(* ===== verification/Coder.v ===== *)
(** The bitmap coders with one level: [singleton_coder], [vector_coder],
    [equality_coder], [range_coder] and [bitslice_coder] of
    [libvast/include/vast/coder.hpp].

    The bitmaps of a vector coder are [mutable] and may be shorter than the
    coder: [bitmap_at] fills them up when it is called, also from [decode], so
    the operations that call it return the coder as well. *)

From S2P Require Import Prelude Word Bits BitmapConcept BitmapAlgorithms Operator.

Module singleton_coder.
Section singleton_coder.
Context {B : Type} `{BitmapOps B}.

Record singleton_coder := mk { bitmap_ : B }.

Definition empty : singleton_coder := mk bm_nil.

Definition encode (c : singleton_coder) (x : bool) (n : N) : singleton_coder :=
  mk (bm_append_bits (bitmap_ c) x n).

Definition decode (c : singleton_coder) (op : relational_operator) (x : bool) : B :=
  let result := bitmap_ c in
  if (x && (op ==o equal)) || (negb x && (op ==o not_equal)) then result
  else bm_flip result.

Definition skip (c : singleton_coder) (n : N) : singleton_coder :=
  mk (bm_append_bits (bitmap_ c) false n).
Definition append (c other : singleton_coder) : singleton_coder :=
  mk (bitmap_base.append (bitmap_ c) (bitmap_ other)).
Definition size (c : singleton_coder) : N := bm_size (bitmap_ c).
End singleton_coder.
Arguments singleton_coder : clear implicits.
Arguments mk {B}.
End singleton_coder.

Module vector_coder.
Section vector_coder.
Context {B : Type} `{BitmapOps B}.

Record vector_coder := mk { size_ : N; bitmaps_ : list B }.

(** [vector_coder(size_t n)] *)
Definition make (n : N) : vector_coder := mk 0 (reps n bm_nil).

Definition bitmap_count (c : vector_coder) : N := lenN (bitmaps_ c).
Definition size (c : vector_coder) : N := size_ c.
Definition nth_bitmap (c : vector_coder) (i : N) : B := default bm_nil (bitmaps_ c !! N.to_nat i).

(** Changing [bitmaps_[i]] in place. *)
Definition update (c : vector_coder) (i : N) (f : B → B) : vector_coder :=
  mk (size_ c) (alter f (N.to_nat i) (bitmaps_ c)).

(** [lazy_bitmap_at(index)]; the coders differ in the bit they fill with. *)
Definition fill (bit : bool) (size : N) (bm : B) : B :=
  bm_append_bits bm bit (size - bm_size bm).
Definition lazy_bitmap_at (bit : bool) (c : vector_coder) (index : N) : vector_coder * B :=
  let c := update c index (fill bit (size_ c)) in (c, nth_bitmap c index).

(** [append(other, bit)] *)
Definition append (c other : vector_coder) (bit : bool) : vector_coder :=
  mk (size_ c + size_ other)
    (zip_with (λ bm bm', bitmap_base.append (fill bit (size c) bm) bm')
       (bitmaps_ c) (bitmaps_ other)).

Definition skip (c : vector_coder) (n : N) : vector_coder := mk (size_ c + n) (bitmaps_ c).

End vector_coder.
Arguments vector_coder : clear implicits.
Arguments mk {B}.
End vector_coder.

Module equality_coder.
Import vector_coder.
Section equality_coder.
Context {B : Type} `{BitmapOps B}.
(** The priority queue of [nary_or]. *)
Context (top : list B → option (B * list B)).

Definition bitmap_at (c : vector_coder B) (index : N) : vector_coder B * B :=
  lazy_bitmap_at false c index.

Definition encode (c : vector_coder B) (x n : N) : vector_coder B :=
  let c := update c x (λ bm, bm_append_bits (fill false (size_ c) bm) true n) in
  mk (size_ c + n) (bitmaps_ c).

(** [nary_or] over some of the bitmaps, filled up. *)
Definition or_bitmaps (c : vector_coder B) (bitmaps : list B) : B :=
  fill false (size_ c) (bitmap_algorithms.nary_or top bitmaps).

Definition decode (c : vector_coder B) (op : relational_operator) (x : N)
    : vector_coder B * B :=
  match op with
  | less =>
      (c, if x =? 0 then bitmap_base.make (size_ c) false
          else or_bitmaps c (take (N.to_nat x) (bitmaps_ c)))
  | less_equal => (c, or_bitmaps c (take (N.to_nat (x + 1)) (bitmaps_ c)))
  | equal => bitmap_at c x
  | not_equal => let '(c, result) := bitmap_at c x in (c, bm_flip result)
  | greater_equal => (c, or_bitmaps c (drop (N.to_nat x) (bitmaps_ c)))
  | greater =>
      (c, if bitmap_count c - 1 <=? x then bitmap_base.make (size_ c) false
          else or_bitmaps c (drop (N.to_nat (x + 1)) (bitmaps_ c)))
  | _ => (c, bitmap_base.make (size_ c) false)
  end.

Definition append (c other : vector_coder B) : vector_coder B :=
  vector_coder.append c other false.
End equality_coder.
End equality_coder.

Module range_coder.
Import vector_coder.
Section range_coder.
Context {B : Type} `{BitmapOps B}.

Definition bitmap_at (c : vector_coder B) (index : N) : vector_coder B * B :=
  lazy_bitmap_at true c index.

(** The loop of [encode] over the bitmaps below [x]. *)
Definition encode (c : vector_coder B) (x n : N) : vector_coder B :=
  let c :=
    foldl (λ c i, update c (N.of_nat i) (λ bm, bm_append_bits (fill true (size_ c) bm) false n))
      c (seq 0 (N.to_nat x)) in
  mk (size_ c + n) (bitmaps_ c).

Definition decode (c : vector_coder B) (op : relational_operator) (x : N)
    : vector_coder B * B :=
  match op with
  | less =>
      if x =? 0 then (c, bitmap_base.make (size_ c) false) else bitmap_at c (x - 1)
  | less_equal => bitmap_at c x
  | equal =>
      let '(c, result) := bitmap_at c x in
      if 0 <? x then
        let '(c, below) := bitmap_at c (x - 1) in
        (c, bitmap_algorithms.binary_and result (bitmap_base.complement below))
      else (c, result)
  | not_equal =>
      let '(c, bm) := bitmap_at c x in
      let result := bitmap_base.complement bm in
      if 0 <? x then
        let '(c, below) := bitmap_at c (x - 1) in
        (c, bitmap_algorithms.binary_or result below)
      else (c, result)
  | greater => let '(c, bm) := bitmap_at c x in (c, bitmap_base.complement bm)
  | greater_equal =>
      if x =? 0 then (c, bitmap_base.make (size_ c) true)
      else let '(c, bm) := bitmap_at c (x - 1) in (c, bitmap_base.complement bm)
  | _ => (c, bitmap_base.make (size_ c) false)
  end.

Definition append (c other : vector_coder B) : vector_coder B :=
  vector_coder.append c other true.
End range_coder.
End range_coder.

Module bitslice_coder.
Import vector_coder.
Section bitslice_coder.
Context {B : Type} `{BitmapOps B}.

(** The loop of [encode] over all bitmaps. *)
Definition encode (c : vector_coder B) (x n : N) : vector_coder B :=
  let c :=
    foldl (λ c i, update c (N.of_nat i)
             (λ bm, bm_append_bits (fill false (size_ c) bm)
                      (((x >>u N.of_nat i) &u 1) =? 0) n))
      c (seq 0 (length (bitmaps_ c))) in
  mk (size_ c + n) (bitmaps_ c).

(** RangeEval-Opt for base 2, up to the final flip. *)
Definition range_eval (c : vector_coder B) (x : N) : B :=
  let result :=
    if (x &u 1) =? 0 then nth_bitmap c 0 else bitmap_base.make (size_ c) true in
  foldl (λ result i,
    if ((x >>u N.of_nat i) &u 1) =? 0
    then bitmap_algorithms.binary_and result (nth_bitmap c (N.of_nat i))
    else bitmap_algorithms.binary_or result (nth_bitmap c (N.of_nat i)))
    result (seq 1 (length (bitmaps_ c) - 1)).

Definition equal_eval (c : vector_coder B) (x : N) : B :=
  foldl (λ result i,
    let bm := nth_bitmap c (N.of_nat i) in
    bitmap_algorithms.binary_and result
      (if ((x >>u N.of_nat i) &u 1) =? 0 then bm else bitmap_base.complement bm))
    (bitmap_base.make (size_ c) true) (seq 0 (length (bitmaps_ c))).

Definition subset_eval (c : vector_coder B) (x : N) : B :=
  foldl (λ result i,
    if (((~u x) >>u N.of_nat i) &u 1) =? 0
    then bitmap_algorithms.binary_or result (nth_bitmap c (N.of_nat i)) else result)
    (bitmap_base.make (size_ c) false) (seq 0 (length (bitmaps_ c))).

Definition decode (c : vector_coder B) (op : relational_operator) (x : N) : B :=
  match op with
  | less => if x =? 0 then bitmap_base.make (size_ c) false else range_eval c (x - 1)
  | less_equal => range_eval c x
  | greater => bm_flip (range_eval c x)
  | greater_equal =>
      if x =? 0 then bitmap_base.make (size_ c) true else bm_flip (range_eval c (x - 1))
  | equal => equal_eval c x
  | not_equal => bm_flip (equal_eval c x)
  | in_ => if x =? 0 then bitmap_base.make (size_ c) false else bm_flip (subset_eval c x)
  | not_in => if x =? 0 then bitmap_base.make (size_ c) false else subset_eval c x
  | _ => bitmap_base.make (size_ c) false
  end.

Definition append (c other : vector_coder B) : vector_coder B :=
  vector_coder.append c other false.
End bitslice_coder.
End bitslice_coder.

(** ** Rows

    A coder stands for a list of rows; a row that was skipped holds [None]. *)

Notation rows := (list (option N)).

(** [res] has the bit [f v] at every row that holds a value [v]. *)
Definition answers (f : N → bool) (rs : rows) (res : list bool) : Prop :=
  (length res <= length rs)%nat ∧
  ∀ j v, rs !! j = Some (Some v) → res !! j = Some (f v).

(** [res] answers [op x]. *)
Definition decoded (op : relational_operator) (x : N) : rows → list bool → Prop :=
  answers (λ v, cmp op v x).

Section answers.
Implicit Types (f g : N → bool) (rs : rows).
(** [std::list::erase], and the node an iterator points to; [None] if the iterator dangles. *)
Definition erase (it : N) l : list node := filter (λ n, addr n ≠ it) l.
Definition deref (it : N) l : option node := find (λ n, addr n =? it) l.

(** The loop of [resize] over the nodes from [new_end]. *)
Fixpoint resize_loop (new_end : list node) (st : list node * gmap Key N) : list node * gmap Key N :=
  match new_end with
  | [] => st
  | n :: new_end => resize_loop new_end (erase (addr n) st.1, delete (first n) st.2)
  end.
Definition resize c (max_size : N) : lru_cache :=
  let st :=
    if max_size <? lenN (cache_items_list_ c)
    then resize_loop (drop (N.to_nat max_size) (cache_items_list_ c)) (cache_items_list_ c, cache_items_map_ c)
    else (cache_items_list_ c, cache_items_map_ c) in
  mk st.1 st.2 max_size (next c).

(** The value a returned reference refers to. *)
Definition read c (it : N) : option Value := second <$> deref it (cache_items_list_ c).

(** The reference that [put] returns is the address of a node. *)
Definition put c key (value : Value) : lru_cache * N :=
  let it := cache_items_map_ c !! key in
  let l := mk_node (next c) key value :: cache_items_list_ c in
  let '(l, m) :=
    match it with
    | Some i => (erase i l, delete key (cache_items_map_ c))
    | None => (l, cache_items_map_ c)
    end in
  let m := <[moved key := next c]> m in
  let '(l, m) :=
    if max_size_ c <? N.of_nat (size m)
    then (removelast l, match list.last l with Some n => delete (first n) m | None => m end)
    else (l, m) in
  (mk l m (max_size_ c) (next c + 1), next c).

Definition get_or_load c key : lru_cache * N :=
  match cache_items_map_ c !! key with
  | Some i =>
      (mk (match deref i (cache_items_list_ c) with
           | Some n => n :: erase i (cache_items_list_ c)
           | None => cache_items_list_ c
           end) (cache_items_map_ c) (max_size_ c) (next c), i)
  | None => put c key (factory_ key)
  end.

Definition drop c key : lru_cache :=
  match cache_items_map_ c !! key with
  | Some i => mk (erase i (cache_items_list_ c)) (delete key (cache_items_map_ c)) (max_size_ c) (next c)
  | None => c
  end.

Definition eject c key : lru_cache * option Value :=
  match cache_items_map_ c !! key with
  | Some i =>
      (mk (erase i (cache_items_list_ c)) (delete key (cache_items_map_ c)) (max_size_ c) (next c),
       second <$> deref i (cache_items_list_ c))
  | None => (c, Some (factory_ key))
  end.

Definition contains c key : bool := bool_decide (is_Some (cache_items_map_ c !! key)).
Definition size c : N := N.of_nat (base.size (cache_items_map_ c)).

(** ** The contents of a cache *)

Definition entry (n : node) : Key * Value := (first n, second n).
Definition entries c : list (Key * Value) := entry <$> cache_items_list_ c.
Definition without key (r : list (Key * Value)) : list (Key * Value) := filter (λ p, p.1 ≠ key) r.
==================================================
◆ **Your objective**: Return each line of the records above in which the word "entry" occurs.

◆ **Answer to the exercise**:
Definition entry (n : node) : Key * Value := (first n, second n).
Definition entries c : list (Key * Value) := entry <$> cache_items_list_ c.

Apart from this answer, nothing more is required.